A lógica jurídica é uma lógica filosófica e não uma lógica técnica (Engisch) e o bacharel em Ciências Jurídicas tem por mister profissional, mais que o fazer tecnológico, a preocupação humanista de caráter teleológico e de constante auto-indagação acerca dos fins da ação. Qualquer outro fazer profissional também tem ou devia ter tal humanismo, contudo no advogado isto não é só recomendável é uma imposição sócio-política, humanamente indispensável. Com efeito, é desta profissão que se forma, exclusivamente, um dos Poderes do Estado (o Judiciário que é a última tábua de salvação para o injustiçado…); forma-se, também exclusivamente, um outro segmento estatal de suma relevância para o povo e para o indivíduo em geral: o Ministério Público (Promotores, Procuradores, o fiscal da lei: o fiscal do fiscal). A faculdade de Direito forma, ainda, boa parte dos Poderes Legislativo e Executivo, como membros ou como servidores que influem em políticas e legislações que a todos atingem. Assim, pois a deformação profissional do advogado é a deformação oblíqua do Estado de Direito, que a todos garante e interessa.

Ademais, o mundo que se avizinha é um mundo de redução drástica de empregos, de incertezas constantes dada a velocidade cada vez maior das inovações tecnológicas e das mudanças no dia-a-dia; isto tudo exige novas e mais amplas habilidades profissionais (a era dos especialista esta findando), um profissional em permanente aperfeiçoamento e com alta dose de adaptabilidade e criatividade para atender às novas necessidades. Como contraponto, este mundo exigirá, além da competência técnica, o essencial compromisso ético-político e humanístico.

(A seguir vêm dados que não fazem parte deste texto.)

(** * Superbecks point of sale: owner dashboard, cashier page and
    password-reset route, embedded in Rocq.

    The development follows the TypeScript sources:
    - [src/app/owner/page.tsx] (the owner dashboard with the void-and-replace
      editor, the CSV export and [phDateRangeToUtcIso]),
    - the cashier page ([placeOrder]),
    - the admin route ([POST] of the password reset).

    JavaScript values are modelled as the code uses them: calendar and
    millisecond arithmetic in [Z] (with [None] for [NaN]), money amounts as
    IEEE binary64 numbers (Rocq's primitive floats), quantities as the
    integers among them (sums are rounded as the numbers round them),
    identifiers and messages as strings, user-typed text as UTF-16 code
    units.  Calls to the hosted backend and to the browser are events of a
    small free monad; a run against an environment records every event with
    its answer.  Where a property is about the amounts the numbers stand
    for, their values are real numbers. *)

From Stdlib Require Import ZArith Lia List String Ascii Bool Floats Reals Lra.
From stdpp Require Import base option list strings gmap.
Import ListNotations.

Local Open Scope string_scope.
Local Open Scope Z_scope.

(** ** Results of JavaScript calls *)

(** A call either returns or throws an [Error] with a message. *)
Inductive outcome (A : Type) : Type :=
| Returned (a : A)
| Threw (message : string).
Arguments Returned {A} a.
Arguments Threw {A} message.

(** ** Decimal digits and the strings the date helpers exchange *)

Module Js.
(** The body of the loop over [df.iterrows()]: the [try] with its [except]
    branch, which turns an exception of a transform into a diagnostic of the
    row. *)
Definition process_row (filename : string) (df : DataFrame float)
    (transaction_type_col : option string) (st : file_state) (item : Z * Series float)
    : file_state :=
  let (idx, row) := item in
  let fail what :=
    mk_file_state (file_purchases st) (file_sales st) (file_dividends st)
      (file_taxes st) (file_transfers st)
      (row_errors st ++ [row_failure filename idx what]) in
  let except e :=
    mk_file_state (file_purchases st) (file_sales st) (file_dividends st)
      (file_taxes st) (file_transfers st)
      (row_errors st ++ [row_error filename idx e]) in
  match categorize_transaction row transaction_type_col with
  | Some purchase =>
      match transform_to_purchase row df with
      | Return (Some p) =>
          mk_file_state (file_purchases st ++ [p]) (file_sales st) (file_dividends st)
            (file_taxes st) (file_transfers st) (row_errors st)
      | Return None => fail "purchase"
      | Raise e => except e
      end
  | Some sale =>
      match transform_to_sale row df with
      | Return (Some s) =>
          mk_file_state (file_purchases st) (file_sales st ++ [s]) (file_dividends st)
            (file_taxes st) (file_transfers st) (row_errors st)
      | Return None => fail "sale"
      | Raise e => except e
      end
  | Some dividend =>
      let company_symbol :=
        get_company_symbol_for_dividend row
          (match transaction_type_col with Some c => c | None => EmptyString end) in
      match transform_to_dividend row df company_symbol with
      | Return (Some d) =>
          mk_file_state (file_purchases st) (file_sales st) (file_dividends st ++ [d])
            (file_taxes st) (file_transfers st) (row_errors st)
      | Return None => fail "dividend"
      | Raise e => except e
      end
  | Some tax =>
      match transform_to_tax row df None with
      | Return (Some t) =>
          mk_file_state (file_purchases st) (file_sales st) (file_dividends st)
            (file_taxes st ++ [t]) (file_transfers st) (row_errors st)
      | Return None => fail "tax"
      | Raise e => except e
      end
  | Some deposit =>
      match transform_to_transfer row df "deposit" with
      | Return (Some t) =>
          mk_file_state (file_purchases st) (file_sales st) (file_dividends st)
            (file_taxes st) (file_transfers st ++ [t]) (row_errors st)
      | Return None => fail "deposit"
      | Raise e => except e
      end
  | Some fee =>
      match transform_to_transfer row df "cash_handling_fee" with
      | Return (Some t) =>
          mk_file_state (file_purchases st) (file_sales st) (file_dividends st)
            (file_taxes st) (file_transfers st ++ [t]) (row_errors st)
      | Return None => fail "fee"
      | Raise e => except e
      end
  | None => st
  end.
(** * jsonparser: a grammar compiler and a memoised PEG matcher

    Shallow embedding of [jsonparser.py]: the helper [split], the grammar
    compiler [grammar], the decorator [memo] and the matcher [parse] with
    its two local functions [parse_sequence] and [parse_atom].

    Python strings are byte strings ([string]); a dict is a [gmap]; a call
    that may raise returns an [outcome].  The two services the matcher
    takes from the Python library, [%]-formatting and [re.match], form the
    interface [Host]: the theorems on the matcher hold for every host, and
    a model of a fragment of the library ([PyRe]) instantiates it for the
    concrete runs. *)

From Stdlib Require Import Ascii String ZArith Lia.
From stdpp Require Import base option list gmap strings.

Local Open Scope string_scope.
Local Open Scope list_scope.

(** ** Outcomes of a call *)

(** The exceptions the modelled code can raise. *)
Inductive exn : Type :=
| UnpackError (expected got : nat)  (* ValueError of [lhs, rhs = pieces] *)
| EmptySeparator                    (* ValueError of [str.split('')] *)
| KeyError (key : string)           (* [grammar[' ']] on a dict without it *)
| TypeError (what : string)
| IndexError (what : string)        (* [m.group(1)]: no such group *)
| RegexError (what : string)        (* [re.error]: the pattern does not compile *)
| Unmodelled (what : string).       (* library behaviour outside the model *)

(** [Done v]: the call returns [v].  [Raise e]: it raises [e].  [Diverge]:
    the recursion budget of the model ran out. *)
Inductive outcome (A : Type) : Type :=
| Done (v : A)
| Raise (e : exn)
| Diverge.
Arguments Done {A} v.
Arguments Raise {A} e.
Arguments Diverge {A}.

Definition obind {A B} (o : outcome A) (k : A -> outcome B) : outcome B :=
  match o with
  | Done v => k v
  | Raise e => Raise e
  | Diverge => Diverge
  end.

Notation "x <-! o ; k" := (obind o (fun x => k))
  (at level 20, o at level 100, k at level 200, only parsing).
Notation "' p <-! o ; k" := (obind o (fun p => k))
  (at level 20, p pattern, o at level 100, k at level 200, only parsing).

Fixpoint omap {A B} (f : A -> outcome B) (l : list A) : outcome (list B) :=
  match l with
  | [] => Done []
  | x :: l' => y <-! f x; ys <-! omap f l'; Done (y :: ys)
  end.

Fixpoint ofold {A S} (f : S -> A -> outcome S) (s : S) (l : list A) : outcome S :=
  match l with
  | [] => Done s
  | x :: l' => s' <-! f s x; ofold f s' l'
  end.

(** ** Python's [str] methods used by the compiler *)

Module PyStr.

Definition tab : ascii := "009"%char.
Definition newline : ascii := "010"%char.
Definition space : ascii := " "%char.

(** [c.isspace()] for a byte: space, \t, \n, \v, \f, \r. *)
Definition isspace (c : ascii) : bool :=
  let n := nat_of_ascii c in
  (n =? 32)%nat || ((9 <=? n)%nat && (n <=? 13)%nat).

Definition is_empty (s : string) : bool :=
  match s with "" => true | _ => false end.

Fixpoint lstrip (s : string) : string :=
  match s with
  | "" => ""
  | String c s' => if isspace c then lstrip s' else s
  end.

Fixpoint rstrip (s : string) : string :=
  match s with
  | "" => ""
  | String c s' =>
      let r := rstrip s' in
      if isspace c && is_empty r then "" else String c r
  end.

(** [s.strip()] *)
Definition strip (s : string) : string := rstrip (lstrip s).

(** [s.replace(old, new)] for one-character [old] and [new]. *)
Fixpoint replace (old new : ascii) (s : string) : string :=
  match s with
  | "" => ""
  | String c s' =>
      String (if Ascii.eqb c old then new else c) (replace old new s')
  end.

(** [s[n:]] *)
Fixpoint drop (n : nat) (s : string) : string :=
  match n, s with
  | O, _ => s
  | S _, "" => ""
  | S n', String _ s' => drop n' s'
  end.

(** [s[:n]] *)
Fixpoint take (n : nat) (s : string) : string :=
  match n, s with
  | O, _ => ""
  | S _, "" => ""
  | S n', String c s' => String c (take n' s')
  end.

(** [s.startswith(p)] *)
Fixpoint startswith (p s : string) : bool :=
  match p, s with
  | "", _ => true
  | String _ _, "" => false
  | String a p', String b s' => Ascii.eqb a b && startswith p' s'
  end.

(** [sub in s] *)
Fixpoint contains (sub s : string) : bool :=
  startswith sub s ||
  match s with
  | "" => false
  | String _ s' => contains sub s'
  end.

(** The [maxsplit] argument: a negative number is no limit. *)
Definition split_budget (maxsplit : Z) : option nat :=
  if (maxsplit <? 0)%Z then None else Some (Z.to_nat maxsplit).

Definition may_split (budget : option nat) : bool :=
  match budget with Some O => false | _ => true end.

Definition spend (budget : option nat) : option nat :=
  match budget with Some n => Some (pred n) | None => None end.

(** The head of the piece list under construction gets one more
    character in front. *)
Definition push (c : ascii) (pieces : list string) : list string :=
  match pieces with
  | [] => [String c ""]
  | p :: ps => String c p :: ps
  end.

(** [s.split(sep, maxsplit)] for a non-empty [sep], scanning from the
    left: [skip] counts the characters of a separator occurrence still to
    pass over. *)
Fixpoint split_on (sep : string) (skip : nat) (budget : option nat)
    (s : string) : list string :=
  match s with
  | "" => [""]
  | String c s' =>
      match skip with
      | S k => split_on sep k budget s'
      | O =>
          if may_split budget && startswith sep s
          then "" :: split_on sep (pred (String.length sep)) (spend budget) s'
          else push c (split_on sep O budget s')
      end
  end.

(** [s.split(None, maxsplit)]: runs of whitespace separate the pieces and
    no piece is empty; once the budget is spent the rest of the text,
    from its first non-blank character, is the last piece. *)
Fixpoint split_blank (inword : bool) (budget : option nat)
    (s : string) : list string :=
  match s with
  | "" => if inword then [""] else []
  | String c s' =>
      if inword then
        if isspace c then "" :: split_blank false budget s'
        else push c (split_blank true budget s')
      else
        if isspace c then split_blank false budget s'
        else if may_split budget
             then push c (split_blank true (spend budget) s')
             else [s]
  end.

(** [s.split(sep, maxsplit)] *)
Definition str_split (s : string) (sep : option string) (maxsplit : Z)
    : outcome (list string) :=
  match sep with
  | None => Done (split_blank false (split_budget maxsplit) s)
  | Some "" => Raise EmptySeparator
  | Some sp => Done (split_on sp O (split_budget maxsplit) s)
  end.

End PyStr.

(** ** The compiler: [split] and [grammar] *)

(** [[t.strip() for t in text.strip().split(sep, maxsplit) if t]] *)
Definition split (text : string) (sep : option string) (maxsplit : Z)
    : outcome (list string) :=
  pieces <-! PyStr.str_split (PyStr.strip text) sep maxsplit;
  Done (map PyStr.strip (filter (fun t => t <> "") pieces)).

(** A value of the grammar dict: the whitespace pattern (a [str]) under the
    key [' '], a tuple of alternatives under a symbol. *)
Inductive entry : Type :=
| EWs (whitespace : string)
| ERules (alternatives : list (list string)).

Definition ws_key : string := " ".
Definition nl : string := String PyStr.newline "".

(** The body of the [for line in ...] loop of [grammar]. *)
Definition add_rule (G : gmap string entry) (line : string)
    : outcome (gmap string entry) :=
  pieces <-! split line (Some " => ") 1;
  match pieces with
  | [lhs; rhs] =>
      alternatives <-! split rhs (Some " | ") (-1);
      rules <-! omap (fun a => split a None (-1)) alternatives;
      Done (<[lhs := ERules rules]> G)
  | _ => Raise (UnpackError 2 (length pieces))
  end.

Definition grammar (description whitespace : string)
    : outcome (gmap string entry) :=
  let G := {[ ws_key := EWs whitespace ]} in
  let description := PyStr.replace PyStr.tab PyStr.space description in
  lines <-! split description (Some nl) (-1);
  ofold add_rule G lines.

(** ** Parse trees and results *)

(** The Python values a parse returns: [None], a [str], or a list of them. *)
#[warnings="-register-all"]
Inductive tree : Type :=
| TNone
| TStr (s : string)
| TList (children : list tree).

(** A [(tree, remainder)] pair; the remainder is [None] or a [str]. *)
Definition parse_result : Type := tree * option string.

Definition Fail : parse_result := (TNone, None).

(** ** What the matcher takes from the Python library *)

(** A match object, as far as the matcher looks at it: the texts of the
    numbered groups ([None] for a group that took no part in the match) and
    [m.end()]. *)
Record match_obj : Type := MatchObj {
  mo_groups : list (option string);
  mo_end : nat
}.

(** [m.group(i)] for [i >= 1] *)
Definition group (m : match_obj) (i : nat) : outcome (option string) :=
  match mo_groups m !! pred i with
  | Some g => Done g
  | None => Raise (IndexError "no such group")
  end.

Class Host : Type := {
  (** [fmt % arg] for a string [arg] *)
  format : string -> string -> outcome string;
  (** [re.match(pattern, text)]: [None] or a match object *)
  re_match : string -> string -> outcome (option match_obj)
}.

(** ** The decorator [memo] *)

(** The dict [cache] of [memo]; the keys are the argument tuples
    [(atom, text)]. *)
Abbreviation cache := (gmap (string * string) parse_result).

(** A computation that reads and updates the cache and may raise. *)
Definition M (A : Type) : Type := cache -> outcome A * cache.

Definition ret {A} (v : A) : M A := fun c => (Done v, c).
Definition lift {A} (o : outcome A) : M A := fun c => (o, c).

Definition bind {A B} (m : M A) (k : A -> M B) : M B :=
  fun c =>
    match m c with
    | (Done v, c') => k v c'
    | (Raise e, c') => (Raise e, c')
    | (Diverge, c') => (Diverge, c')
    end.

Notation "x <~ m ; k" := (bind m (fun x => k))
  (at level 20, m at level 100, k at level 200, only parsing).

(** [_f] of [memo]: [cache[args]] when the key is there, otherwise
    [cache[args] = result = f(atom, text)].  The arguments are strings, so the
    [TypeError] handler for unhashable arguments is never entered. *)
Definition memo (f : string -> string -> M parse_result)
    (atom text : string) : M parse_result :=
  fun c =>
    match c !! (atom, text) with
    | Some r => (Done r, c)
    | None =>
        match f atom text c with
        | (Done r, c') => (Done r, <[(atom, text) := r]> c')
        | other => other
        end
    end.

(** ** The matcher *)

Section Matcher.
Context `{Host}.

(** The grammar dict and the string [tokenizer] of [parse]. *)
Variable G : gmap string entry.
Variable tokenizer : string.

(** Iterating [grammar[atom]]: the alternatives of a rule; for the
    whitespace pattern, a [str], its one-character strings, each in turn
    iterated as a sequence of one atom. *)
Definition alternatives_of (e : entry) : list (list string) :=
  match e with
  | ERules alternatives => alternatives
  | EWs ws => map (fun ch => [String ch ""]) (list_ascii_of_string ws)
  end.

(** The terminal branch of [parse_atom]. *)
Definition match_terminal (atom text : string) : outcome parse_result :=
  pattern <-! format tokenizer atom;
  m <-! re_match pattern text;
  match m with
  | None => Done Fail
  | Some m =>
      g <-! group m 1;
      Done (match g with Some s => TStr s | None => TNone end,
            Some (PyStr.drop (mo_end m) text))
  end.

(** [[atom] + tree] *)
Definition cons_atom (atom : string) (t : tree) : outcome tree :=
  match t with
  | TList children => Done (TList (TStr atom :: children))
  | _ => Raise (TypeError "can only concatenate list to list")
  end.

(** The loop of [parse_sequence], from the list [result] built so far;
    [parse_atom] is the function it calls on each atom. *)
Fixpoint sequence_loop (parse_atom : string -> string -> M parse_result)
    (sequence : list string) (result : list tree) (text : string)
    : M parse_result :=
  match sequence with
  | [] => ret (TList result, Some text)
  | atom :: sequence' =>
      r <~ parse_atom atom text;
      match r with
      | (_, None) => ret Fail
      | (t, Some text') =>
          sequence_loop parse_atom sequence' (result ++ [t]) text'
      end
  end.

Definition parse_sequence (parse_atom : string -> string -> M parse_result)
    (sequence : list string) (text : string) : M parse_result :=
  sequence_loop parse_atom sequence [] text.

(** The loop over the alternatives in the non-terminal branch of
    [parse_atom]. *)
Fixpoint alternatives_loop (parse_atom : string -> string -> M parse_result)
    (atom : string) (alternatives : list (list string)) (text : string)
    : M parse_result :=
  match alternatives with
  | [] => ret Fail
  | alternative :: rest =>
      r <~ parse_sequence parse_atom alternative text;
      match r with
      | (t, Some rem) => t' <~ lift (cons_atom atom t); ret (t', Some rem)
      | (_, None) => alternatives_loop parse_atom atom rest text
      end
  end.

(** The body of [parse_atom], under the decorator; its recursive calls go
    to [self], the decorated function. *)
Definition atom_body (self : string -> string -> M parse_result)
    (atom text : string) : M parse_result :=
  match G !! atom with
  | Some e => alternatives_loop self atom (alternatives_of e) text
  | None => lift (match_terminal atom text)
  end.

(** [parse_atom], decorated with [memo]; [fuel] bounds the depth of the
    recursion. *)
Fixpoint parse_atom (fuel : nat) : string -> string -> M parse_result :=
  match fuel with
  | O => fun _ _ => lift Diverge
  | S fuel' => memo (atom_body (parse_atom fuel'))
  end.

Nós, professores de Direito, fugiremos, como temos feito até aqui, da tentação hodierna de ensinar o aluno a “recitar artigos e parágrafos do Direito Oficial”, como já alertara-nos o saudoso mestre e amigo Lyra Filho. Devemos pois, todos, nos antecipar àquela avaliação necessária da OAB, melhorando o que pode e deve ser melhorado. Aliás, diga-se de passagem, que em Brasília só não tem bom ensino jurídico a escola não-escola. Mas há uma condição, senão essencial pelos menos necessária, para a melhoria do ensino jurídico: a substancial melhoria dos salários dos professores, sobretudo das faculdades particulares, sob pena dos “cursinhos” preparatórios absorverem todos os bons mestres. Contudo, se podemos dar aulas por três mil cruzeiros , não devemos dar aula de três mil cruzeiros… Por fim, é bom não esquecermos que na escola privada, por obvios motivos, é, sobretudo, o aluno-pagante que detêm a força política das mudanças.

Luiz Otavio de Oliveira Amaral é Professor Titular e Chefe do Departamento de Ciências Jurídicas da UDF. É autor de diversas obras jurídicas. Advogado militante em Brasília.